>>>

(* ===== verification/Elastic.v ===== *)
(** * The Elasticsearch adapter

    Models src/adapters/elasticsearch: the HTTP client, the paths and queries, the
    reading of answers, and the adapter over them.  The server behind the HTTP
    library (cpr) is a type class; cpr answers status 0 and an empty text when it
    reaches no server.  The identifiers of libuuid are drawn from the same class. *)

From S2P Require Import Prelude CxxString CxxStd Store Json EntityHost Adapter CompensatingTransaction RedisAdapter.

Open Scope string_scope.

(** ** The server *)

Class EsServer (E : Type) := {
  es_send : string -> string -> string -> E -> (Z * string) * E;   (* method, URL, body *)
  es_uuid : E -> string * E;
}.

Record EsClient := mkEsClient { base_url_ : string; refresh_policy_ : string; verify_certs_ : bool }.

Record EsWorld (E : Type) := mkEsWorld { ew_server : E; ew_tx : option CompTx }.
Arguments mkEsWorld {E} _ _.
Arguments ew_server {E} _.
Arguments ew_tx {E} _.

(** ** The connection URL (elasticsearch_url_parser.cpp) *)

Record ConnectionConfig := mkConnection {
  cc_base_url : string; cc_default_index : string; cc_document_type : string;
  cc_refresh_policy : string; cc_verify_certs : bool;
}.

(** Up to the first question mark, and after it. *)
Definition before_query (url : string) : string :=
  match find_char "?" url with Some q => string_take q url | None => url end.
Definition after_query (url : string) : string :=
  match find_char "?" url with Some q => string_drop (S q) url | None => "" end.

Definition extractBaseUrl (connection_url : string) : string :=
  let url_part := before_query connection_url in
  if String.prefix "elasticsearch://" url_part then "http://" +:+ string_drop 16 url_part
  else if String.prefix "http://" url_part || String.prefix "https://" url_part then url_part
  else "http://" +:+ url_part.

Definition query_param (config : ConnectionConfig) (param : string) : ConnectionConfig :=
  match find_char "=" param with
  | None => config
  | Some eq =>
      let key := string_take eq param in
      let value := string_drop (S eq) param in
      if String.eqb key "index" then mkConnection (cc_base_url config) value (cc_document_type config) (cc_refresh_policy config) (cc_verify_certs config)
      else if String.eqb key "type" then mkConnection (cc_base_url config) (cc_default_index config) value (cc_refresh_policy config) (cc_verify_certs config)
      else if String.eqb key "refresh" then mkConnection (cc_base_url config) (cc_default_index config) (cc_document_type config) value (cc_verify_certs config)
      else if String.eqb key "verify_certs" then
        mkConnection (cc_base_url config) (cc_default_index config) (cc_document_type config) (cc_refresh_policy config)
          (String.eqb value "true" || String.eqb value "1")
      else config
  end.
Definition parseQueryParams (connection_url : string) (config : ConnectionConfig) : ConnectionConfig :=
  foldl query_param config (split_on "&" (after_query connection_url)).
Definition parse_connection (connection_url : string) : ConnectionConfig :=
  parseQueryParams connection_url (mkConnection (extractBaseUrl connection_url) "metabuilder" "_doc" "true" true).

(** ** Paths and values (elasticsearch_type_converter.cpp) *)

Definition toIndexName (entity_name : string) : string := to_lower entity_name.
Definition makeDocumentPath (index_name document_type id : string) : string :=
  if is_empty id then "/" +:+ (index_name +:+ ("/" +:+ document_type))
  else "/" +:+ (index_name +:+ ("/" +:+ (document_type +:+ ("/" +:+ id)))).
Definition makeSearchPath (index_name : string) : string := "/" +:+ (index_name +:+ "/_search").
Definition convertFieldType (dbal_type : string) : json :=
  if String.eqb dbal_type "string" then
    object [("type", JString "text"); ("fields", object [("keyword", object [("type", JString "keyword")])])]
  else if String.eqb dbal_type "number" then object [("type", JString "double")]
  else if String.eqb dbal_type "boolean" then object [("type", JString "boolean")]
  else if String.eqb dbal_type "timestamp" then object [("type", JString "date")]
  else if String.eqb dbal_type "json" then object [("type", JString "object"); ("enabled", JBool true)]
  else object [("type", JString "keyword")].

(** ** Queries (elasticsearch_query_builder.cpp) *)

Definition text_members (filter : gmap string string) : members := (fun kv => (kv.1, JString kv.2)) <$> map_items filter.
Definition buildMatchAllQuery : members := build [("query", object [("match_all", object [])])].
Definition buildBoolQuery (filter : members) : json :=
  object [("bool", object [("must", JArray ((fun kv => object [("term", object [kv])]) <$> filter))])].
Definition buildSearchQuery (filter : members) (limit from : Z) : json :=
  let query := match filter with [] => buildMatchAllQuery | _ => [("query", buildBoolQuery filter)] end in
  JObject (obj_set "from" (JInt from) (obj_set "size" (JInt limit) query)).

(** ** Answers (elasticsearch_search_builder.cpp) *)

(** The array under "hits" of "hits". *)
Definition hit_list (response : json) : list json :=
  match member response "hits" with
  | Some hits => match member hits "hits" with Some (JArray l) => l | _ => [] end
  | None => []
  end.
Definition extractDocuments (response : json) : list json := omap (fun hit => member hit "_source") (hit_list response).
Definition extractTotal (response : json) : Result Z :=
  match member response "hits" with
  | None => Ok 0%Z
  | Some hits =>
      match member hits "total" with
      | None => Ok 0%Z
      | Some total_obj =>
          match member total_obj "value" with
          | Some v => get_int v
          | None => if is_number total_obj then get_int total_obj else Ok 0%Z
          end
      end
  end.
Definition parseSearchResponse (response : json) (page limit : Z) : Result ListResult :=
  total ← extractTotal response;
  Ok (mkListResult (extractDocuments response) total page limit).
(* ===== verification/ElasticStore.v ===== *)
(** * Elasticsearch as a store of documents

    What the adapter of Elastic.v makes of a server that keeps documents, by index
    and identifier: its calls on one record are those of a map, and none of the
    writes that fail change it.  When no server answers, the same adapter reports
    created records and an empty database. *)

From S2P Require Import Prelude CxxString CxxStd Store Json PlainJson EntityHost Adapter CompensatingTransaction RedisAdapter Elastic.

Open Scope string_scope.

(** ** The server *)

Definition name_char (c : ascii) : bool := is_alnum c || Ascii.eqb c "-" || Ascii.eqb c "_".
(** Names a URL carries as they are, and that the server takes. *)
Definition index_ok (index_name : string) : Prop :=
  (exists c r, index_name = String c r /\ is_lower c = true) /\
  string_forallb name_char index_name = true /\ String.length index_name <= 255.
Definition id_char (c : ascii) : bool := name_char c || Ascii.eqb c ":".
Definition id_ok (id : string) : Prop := id <> "" /\ string_forallb id_char id = true /\ String.length id <= 512.

Abbreviation documents := (gmap (string * string) json).

(** The document API of the server, as its reference has it, for the times the
    server is reachable; a write may be refused (a field of another type, a full
    disk), and a text is answered to a write it took. *)
Class EsDocuments (E : Type) `{!EsServer E} {jl : JsonLib} (client : EsClient) (document_type_ : string) := {
  docs : E -> documents;
  online : E -> bool;
  es_unreached : forall m u b s, online s = false -> es_send m u b s = ((0%Z, ""), s);
  es_uuid_keeps : forall s, docs (es_uuid s).2 = docs s /\ online (es_uuid s).2 = online s;
  es_get_document : forall i id s, online s = true -> index_ok i -> id_ok id ->
    exists status text s',
      es_send "GET" (base_url_ client +:+ makeDocumentPath i document_type_ id) "" s = ((status, text), s') /\
      docs s' = docs s /\ online s' = true /\
      match docs s !! (i, id) with
      | Some v => (status < 400)%Z /\ exists m, parse text = Some (JObject m) /\
          obj_get "found" m = Some (JBool true) /\ obj_get "_source" m = Some v
      | None => status = 404%Z
      end;
  es_put_document : forall i id body m s, online s = true -> index_ok i -> id_ok id -> parse body = Some (JObject m) ->
    exists status text s',
      es_send "PUT" (buildUrl client (makeDocumentPath i document_type_ id) true) body s = ((status, text), s') /\
      online s' = true /\
      ((status < 400)%Z /\ docs s' = <[(i, id) := JObject m]> (docs s) /\ (exists v, parse text = Some v) \/
       (400 <= status)%Z /\ docs s' = docs s);
  es_delete_document : forall i id s, online s = true -> index_ok i -> id_ok id ->
    exists status text s',
      es_send "DELETE" (buildUrl client (makeDocumentPath i document_type_ id) true) "" s = ((status, text), s') /\
      online s' = true /\
      match docs s !! (i, id) with
      | Some _ => ((status < 400)%Z /\ docs s' = delete (i, id) (docs s) /\ exists m, parse text = Some (JObject m) /\
          obj_get "result" m = Some (JString "deleted")) \/ ((400 <= status)%Z /\ docs s' = docs s)
      | None => status = 404%Z /\ docs s' = docs s
      end;
  es_no_text : parse "" = None;
}.
(** The loop asks for packets up to the one that ends the headers. *)
Lemma recv_until data ps q more :
  Forall (fun p => p <> "") ps -> contains (data +:+ joined ps) end_of_headers = false -> (size (data +:+ joined ps) < MAX_REQUEST_SIZE)%Z ->
  contains (data +:+ (joined ps +:+ q)) end_of_headers = true ->
  exists total, recv_loop (ps ++ q :: more) data (size data) false = Some (data +:+ (joined ps +:+ q), total, true, more).
Proof.
  intros Hps. revert data. induction Hps as [|p ps Hne%is_empty_false _ IH]; intros data Hno Hsize Hyes.
  - assert (is_empty q = false) as Hq.
    { destruct q; [|done]. change (joined [] +:+ "") with (joined []) in Hyes. by rewrite Hno in Hyes. }
    change (joined []) with "" in *. cbn [app]. rewrite ?string_app_nil_r, ?string_app_nil_l in *. cbn [recv_loop]. rewrite Hq. replace (size data <? MAX_REQUEST_SIZE)%Z with true by lia.
    cbn [andb negb]. change (CRLF +:+ CRLF) with end_of_headers. rewrite Hyes.
    eexists. destruct more; cbn [recv_loop]; rewrite andb_false_r; reflexivity.
  - change (joined (p :: ps)) with (p +:+ joined ps) in *. cbn [app recv_loop]. rewrite Hne. pose proof (size_app data (p +:+ joined ps)) as Hs. assert (0 <= size (p +:+ joined ps))%Z by (unfold size; lia).
    replace (size data <? MAX_REQUEST_SIZE)%Z with true by lia. cbn [andb negb]. change (CRLF +:+ CRLF) with end_of_headers.
    destruct (contains (data +:+ p) end_of_headers) eqn:Hp.
    + apply (contains_more _ (joined ps)) in Hp; [|done]. rewrite <- string_app_assoc in Hp. congruence.
    + rewrite <- size_app. rewrite (string_app_assoc data p) in Hno, Hsize.
      destruct (IH (data +:+ p) Hno Hsize) as [total Ht].
      * by rewrite <- !string_app_assoc in *.
      * exists total. rewrite Ht. by rewrite <- !string_app_assoc.
Qed.

Lemma printed_ends m p v hs body : contains (print_request m p v hs body) end_of_headers = true.
Proof.
  unfold print_request. induction hs as [|[k w] hs IH] using rev_ind.
  - cbn [header_lines]. rewrite string_app_nil_l. rewrite (string_app_assoc CRLF CRLF). by apply contains_app.
  - assert (forall l, header_lines (l ++ [(k, w)]) = (header_lines l +:+ (k +:+ (": " +:+ w))) +:+ CRLF) as ->.
    { clear. intros l. induction l as [|[a b] l IH]; cbn [app header_lines].
      - by rewrite string_app_nil_r, string_app_nil_l, <- !string_app_assoc.
      - rewrite IH. by rewrite <- !string_app_assoc. }
    rewrite <- !(string_app_assoc _ CRLF). rewrite (string_app_assoc CRLF CRLF).
    rewrite (string_app_assoc CRLF (header_lines hs +:+ _)), (string_app_assoc (request_line_of m p v)).
    by apply contains_app.
Qed.

(** C32. Requests come through as they were sent: the text of a request that the
    checks allow, split in any way into packets (none of them empty: a [recv] that answers
    0 is the end of the connection) whose last one ends the headers and carries the
    body, is accepted as exactly that method, path, version and body
    with the last value given for each header. *)
Theorem request_roundtrip checks m p v hs body ps q more :
  sendable checks m p v hs -> Forall (fun p => p <> "") ps -> joined ps +:+ q = print_request m p v hs body ->
  contains (joined ps) end_of_headers = false -> (size (joined ps) < MAX_REQUEST_SIZE)%Z ->
  parseRequest checks (ps ++ q :: more) = Some (Accepted (mkRaw m p v (header_map hs) body)).
Proof.
  intros Hok Hps Htext Hno Hsize. unfold parseRequest. change 0%Z with (size "").
  destruct (recv_until "" ps q more Hps Hno Hsize) as [total Ht].
  - rewrite string_app_nil_l, Htext. apply printed_ends.
  - rewrite Ht, string_app_nil_l, Htext, andb_false_r. by apply parse_printed.
Qed.

(** ** Concrete requests *)

Definition eol (s : string) : string := s +:+ CRLF.
Definition small_request : string := print_request "POST" "/users" "HTTP/1.1" [("Host", "es"); ("Content-Length", "2")] "ok".

Lemma small_sendable : sendable server_checks "POST" "/users" "HTTP/1.1" [("Host", "es"); ("Content-Length", "2")].
Proof.
  constructor; [by split..|reflexivity|vm_compute; reflexivity| |vm_compute; discriminate|by apply Nat.leb_le].
  repeat constructor; cbn [fst snd]; try done; intros _; exists 2%Z; split; [reflexivity|vm_compute; discriminate].
Qed.

Lemma request_roundtrip_witness :
  parseRequest server_checks ["POST /users HT"; string_drop 14 small_request] =
  Some (Accepted (mkRaw "POST" "/users" "HTTP/1.1" (header_map [("Host", "es"); ("Content-Length", "2")]) "ok")).
Proof.
  apply (request_roundtrip server_checks "POST" "/users" "HTTP/1.1" [("Host", "es"); ("Content-Length", "2")] "ok"
    ["POST /users HT"] (string_drop 14 small_request) []).
  - apply small_sendable.
  - by repeat constructor.
  - vm_compute. reflexivity.
  - vm_compute. reflexivity.
  - vm_compute. reflexivity.
Defined.

Lemma accepted_request_safe_witness : exists r,
  parseRequest server_checks [small_request] = Some (Accepted r) /\ safe_request r.
Proof.
  eexists. split; [vm_compute; reflexivity|].
  eapply (accepted_request_safe server_checks [small_request]); [by right|]. vm_compute. reflexivity.
Defined.

Lemma path_traversal_blocked_witness : contains (percent_decode "/a%2Fb/..%") ".." = true /\ contains (percent_decode "/a%2Fb/.%") ".." = false.
Proof.
  split; [reflexivity|]. apply (path_traversal_blocked "/a%2Fb/.%"). vm_compute. reflexivity.
Defined.

(** A body that arrives after the headers is not read. *)
Example late_body_lost : exists r,
  parseRequest server_checks [eol "POST / HTTP/1.1" +:+ (eol "Content-Length: 4" +:+ CRLF); "data"] = Some (Accepted r) /\ rq_body r = "".
Proof. eexists. split; [vm_compute; reflexivity|done]. Qed.

(** A body is everything that arrived, whatever length the headers give. *)
Example length_ignored : exists r,
  parseRequest server_checks [eol "POST / HTTP/1.1" +:+ (eol "Content-Length: 1" +:+ (CRLF +:+ "abc"))] = Some (Accepted r) /\ rq_body r = "abc".
Proof. eexists. split; [vm_compute; reflexivity|done]. Qed.

(** A space before the colon hides a header from the checks. *)
Example hidden_header : exists r,
  parseRequest server_checks [eol "POST / HTTP/1.1" +:+ (eol "Transfer-Encoding : chunked" +:+ CRLF)] = Some (Accepted r) /\
  rq_headers r !! "Transfer-Encoding " = Some "chunked".
Proof. eexists. split; [vm_compute; reflexivity|done]. Qed.

(** Lengths that are no numbers are taken, a negative one by its complement. *)
Example lengths_taken : stoull "12abc" = Ok 12%Z /\ stoull "-18446744073709551615" = Ok 1%Z.
Proof. by vm_compute. Qed.

(** The path is echoed without escapes. *)
Example path_not_escaped path : rs_body (process_not_found (mkRaw "GET" path "HTTP/1.1" ∅ "")) =
  text_object [("error", "Not Found"); ("path", path)].
Proof. done. Qed.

<<<

EXERCISE DIRECTIONS: Everything from the first line above through the line that contains "reading of answers, and" should be duplicated exactly, please, and nothing beyond it.

TASK OUTPUT:
(* ===== verification/Elastic.v ===== *)
(** * The Elasticsearch adapter

    Models src/adapters/elasticsearch: the HTTP client, the paths and queries, the
    reading of answers, and the adapter over them.  The server behind the HTTP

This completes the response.